---- RAW DATA
(** [socket.on("join-video-chat", ({ roomId, userId }) => ...)] *)
Definition on_join_video_chat (sid roomId userId : string) (isAudioOnly : bool)
    (s : State DB) : State DB * list Emission :=
  (socket_join sid (video_channel roomId) s,
   [Emit (ToOthers (video_channel roomId) sid) "user-joined-video"
      (JObject [("userId", JString userId)])]).

(** [socket.on("leave-video-chat")] *)
Definition on_leave_video_chat (sid roomId userId : string) (s : State DB)
    : State DB * list Emission :=
  (socket_leave sid (video_channel roomId) s,
   [Emit (ToRoom (video_channel roomId)) "user-left-video"
      (JObject [("userId", JString userId)])]).

(** [socket.on("video-offer")], [socket.on("video-answer")] and
    [socket.on("ice-candidate")]:
    [({ roomId, userId, targetUserId, offer }) =>
       io.to(`video-${roomId}`).emit("video-offer", { userId, offer })] *)
Definition on_signal (k : SignalKind) (data : SignalData) (s : State DB)
    : State DB * list Emission :=
  (s, [Emit (ToRoom (video_channel (sd_roomId data))) (signal_event k)
         (JObject [("userId", JString (sd_userId data));
                   (signal_field k, sd_body data)])]).

(** The handler of a client message on connection [sid]. *)
Definition handle (sid : string) (m : ClientMsg) (s : State DB) : State DB * list Emission :=
  match m with
  | Identify userId => on_identify sid userId s
  | JoinRoom roomId => on_join_room sid roomId s
  | LeaveRoom roomId => on_leave_room sid roomId s
  | SendMessage data => on_send_message sid data s
  | MessageUpdated roomId messageId content => on_message_updated roomId messageId content s
  | MessageDeleted roomId messageId => on_message_deleted roomId messageId s
  | JoinVideoChat roomId userId isAudioOnly => on_join_video_chat sid roomId userId isAudioOnly s
  | LeaveVideoChat roomId userId => on_leave_video_chat sid roomId userId s
  | Signal k data => on_signal k data s
  end.

(** What happens to the relay.  [RosterAnswer roomId] is storage answering
    the [findMany] of a [join-room] of [roomId] that passed its guard; it
    comes once for each such [join-room], at any later moment.  The state
    keeps no record of the queries in flight, so [step] takes an answer in
    any state: the traces of the relay are among those of the model. *)
Inductive Event : Type :=
  | Connection (sid : string)
  | Receive (sid : string) (m : ClientMsg)
  | Disconnect (sid : string)
  | RosterAnswer (roomId : string).

(** Handlers are registered per connection: an event on a socket that is not
    connected does not occur. *)
Definition step (s : State DB) (e : Event) : State DB * list Emission :=
  match e with
  | Connection sid =>
      match sids s !! sid with
      | Some _ => (s, [])
      | None => (set_sids (<[sid := {[sid]}]> (sids s)) s, [])
      end
  | Receive sid m =>
      match sids s !! sid with
      | Some _ => handle sid m s
      | None => (s, [])
      end
  | Disconnect sid =>
      match sids s !! sid with
      | Some _ => on_disconnect sid (set_sids (delete sid (sids s)) s)
      | None => (s, [])
      end
  | RosterAnswer roomId => on_join_room_answer roomId s
  end.

Definition run (s : State DB) (trace : list Event) : State DB :=
  foldl (λ s e, (step s e).1) s trace.

(** *** Vocabulary for the properties *)

(** Some connection bound to [userId] is in the adapter room [room]. *)
Definition has_active_join (s : State DB) (room userId : string) : Prop :=
  ∃ sid, userSockets s !! sid = Some userId ∧ joined s sid room.

(** The event is a [join-room] for [room] on a live connection bound to
    [userId]. *)
Definition joins_presence (s : State DB) (e : Event) (room userId : string) : Prop :=
  ∃ sid, e = Receive sid (JoinRoom room)
         ∧ is_Some (sids s !! sid) ∧ bound_identity s sid = Some userId.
--------
__WHAT IS REQUIRED__:
Every line in the data above that contains the word "isAudioOnly" should be copied.

__RESPONSE BELOW__:
Definition on_join_video_chat (sid roomId userId : string) (isAudioOnly : bool)
  | JoinVideoChat roomId userId isAudioOnly => on_join_video_chat sid roomId userId isAudioOnly s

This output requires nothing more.